List every line below containing "apply".
···
(** X7.  Appending bars to a price series (as the forecast does with
    its hypothetical bar) and recomputing everything leaves the trend of
    every bar that was already there as it was: only the volatility half
    of an earlier label can change, through the recomputed threshold. *)
Theorem appending_bars_keeps_the_trend (close extra : list float) :
  exists regimes regimes',
    fetch_and_process_data_body close = Ok regimes /\
    fetch_and_process_data_body (close ++ extra) = Ok regimes' /\
    forall i r, regimes !! i = Some r ->
      exists r', regimes' !! i = Some r' /\ trend_of r' = trend_of r.
Proof.
  unfold fetch_and_process_data_body, RegimeIndicator_run. cbn [Close Return].
  eexists _, _.
  split; [apply calculate_regimes_nb_tabulate, pct_change_length|].
  split; [apply calculate_regimes_nb_tabulate, pct_change_length|].
  intros i r Hr.
  assert (Hlt : (i < length close)%nat).
  { apply lookup_lt_Some in Hr. rewrite length_fmap, length_seq in Hr. exact Hr. }
  rewrite tabulate_lookup in Hr by exact Hlt. injection Hr as <-.
  eexists. split; [apply tabulate_lookup; rewrite length_app; lia|].
  unfold pipeline_label. rewrite !trend_of_regime_label.
  destruct (pct_change_app close extra) as [rest ->].
  rewrite !rolling_mean_at_app_l by exact Hlt.
  rewrite annualized_volatility_at_app_l by (rewrite pct_change_length; exact Hlt).
  unfold cell. rewrite lookup_app_l by exact Hlt. reflexivity.
Qed.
···
ANSWER BOX
  split; [apply calculate_regimes_nb_tabulate, pct_change_length|].
  split; [apply calculate_regimes_nb_tabulate, pct_change_length|].
  { apply lookup_lt_Some in Hr. rewrite length_fmap, length_seq in Hr. exact Hr. }
  eexists. split; [apply tabulate_lookup; rewrite length_app; lia|].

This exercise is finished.